An Eco-Friendly Way To Shop
By Gill Sherry
Andrew Hunter and his wife, Ainsley, were looking for a new project. Neither were, to use Ainsley’s
own words, in the first flush of youth, and wanted something to focus on when the time came to slow
So, with the help of Ainsley’s daughter, Chloe Ness, they set up Lavemill Larder, a store selling loose wholefoods, refill cleaning products, eco toiletries and lifestyle products in Troon and Prestwick. It was their way of bringing eco-friendly shopping to South Ayrshire.
The family has a smallholding and, once the children had left home, they found themselves with a glut of eggs from their 60 chickens. Those eggs are now one of the top sellers in their stores.
But eggs aren’t the only locally produced product available to buy at Lavemill Larder. The stores also sell milk, jams, marmalades, honey and salad dressings, all produced in Ayrshire. And, once you’ve made you’re purchase, chances are you’ll receive another locally produced item – a Morsbag.
“Morsbags are made from donated fabric,” Ainsley explains.
“Betty McDonald, she does the Recycling Saturday, she found this group… a lady that started making them during the pandemic… she set it up as a not-for-profit.”
Betty approached Ainsley and the two of them decided it would be good for people who hadn’t sewn for a while, or had never sewn, to learn how to make the bags. It was an ideal way of getting people together as well as being kind to the environment.
“We did a couple of free workshops. Betty sourced the fabric… and by the end of each afternoon, everyone had made at least one bag.”
They now have a group of cutters who cut out the fabric in line with the Morsbag pattern, as well as sewers who put the bags together.
“We just give them away when people buy stuff. There’s a bit of altruism but it’s mainly an attempt to reduce single use plastic.”
The project is co-ordinated by Sharon Little who runs the
‘Morsbag – The Prestwick POD’ Facebook page, a community of makers of Morsbags in Prestwick.
It’s a simple idea but one that supports the Lavemill Larder ethos of saving plastic, planet and pocket.
Fabric donations are always welcome, particularly curtain fabric and heavy cottons. Team members Louise, Rachel and Clare will happily relieve you of your fabric bundles. They are, according to Ainsley, the ones who do all the hard work.
“Polyester doesn’t work very well,” she continues. “It’s too slidey and not very eco. And velvet and corduroy can be a nightmare, they clog up the machine!”
Surprisingly, they currently only give away two or three Morsbags every week, mainly because customers tend to bring their own bags. Those same customers also bring their own containers whether it’s for a hefty purchase of flour or a teaspoon of tarragon.
“My son is a really good cook,” Ainsley tells me. “When he went to university he would look at a recipe and would need six spices. He didn’t have the budget for that… and he only needed a teaspoon of each.”

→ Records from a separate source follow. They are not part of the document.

(** *** The two ends of the handler *)

(** X12. The main path. When the code passes validation, the language
    resolves to [javascript] or [js] and the engine, given the text as it
    was sent and the options of the server, returns results, the answer
    has status 200, [ok: true], that language, and the report
    [toItems] makes of the results; nothing is logged. *)
Theorem lint_success {Env : Type}
    (lintText : Env -> ESLint.Options -> string -> ESLint.LintTextOptions ->
                completion (list ESLint.LintResult))
    (env : Env) (req : Request) (code lang : string)
    (results : list ESLint.LintResult) :
  get (bodyOf req) "code" = Some (JStr code) ->
  allWhiteSpace code = false ->
  effectiveLanguage (get (bodyOf req) "language") = Normal lang ->
  lang = "javascript" \/ lang = "js" ->
  lintText env engineOptions code inputFile = Normal results ->
  lint Env lintText env req =
    {| response :=
         mkResponse 200 (LintBody true lang (summary (toItems (Some results)))
                                  (items (toItems (Some results))));
       console := [] |}.
Proof.
  intros Hcode Hs Hl Hjs Hr.
  rewrite (lint_accepts lintText env req code Hcode Hs), Hl. cbn [bind].
  replace ((lang =? "javascript") || (lang =? "js")) with true
    by (destruct Hjs as [-> | ->]; reflexivity).
  destruct (lintJavaScript_cases lintText env code lang)
    as [(results' & Hr' & ->) | (e & He & _)].
  - rewrite Hr in Hr'. injection Hr' as <-. reflexivity.
  - rewrite Hr in He. discriminate He.
Qed.

Lemma lint_success_demo :
  lint Example.Env Example.lintText Example.index Example.jsRequest =
    {| response :=
         mkResponse 200
           (LintBody true "javascript"
              (summary (toItems (Some [ESLint.mkLintResult "input.js"
                                         (Some [Example.report 1
                                                  (Example.mkFeature "startViewTransition"
                                                     "view-transitions" "firefox" 144)])])))
              (items (toItems (Some [ESLint.mkLintResult "input.js"
                                       (Some [Example.report 1
                                                (Example.mkFeature "startViewTransition"
                                                   "view-transitions" "firefox" 144)])]))));
       console := [] |}.
Proof.
  apply (lint_success Example.lintText Example.index Example.jsRequest
           Example.demoCode "javascript");
    [vm_compute; reflexivity | reflexivity | vm_compute; reflexivity
    | left; reflexivity | vm_compute; reflexivity].
Defined.



End Properties.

After a bit of research, Ainsley found shops in Edinburgh that actually sold small amounts of spices and she vowed to do the same at Lavemill Larder.
“People will come in with a recipe. They’ll bring jars, or we’ve got donated jars and bottles. It’s a good way of trying things and experimenting a wee bit.”
It’s obvious they won’t make much profit selling a teaspoon of paprika for three pence but the idea is, they’ll soon have 100 people buying spices one teaspoon at a time. In the meantime, shoppers continue to buy eggs, oats, flour, laundry liquid and a host of other products in much larger quantities.
But, as Ainsley points out, there’s so much more to Lavemill Larder than eggs and oats!
“People think we’re a health food shop or a farm shop,” she says. “We’re not just food, we’re food, drink, gifts and so much more. We’re an eco-friendly way to shop.”
And what better way to shop than ethically and sustainably, knowing you’re reducing the impact on the environment, and leaving with your very own locally made Morsbag?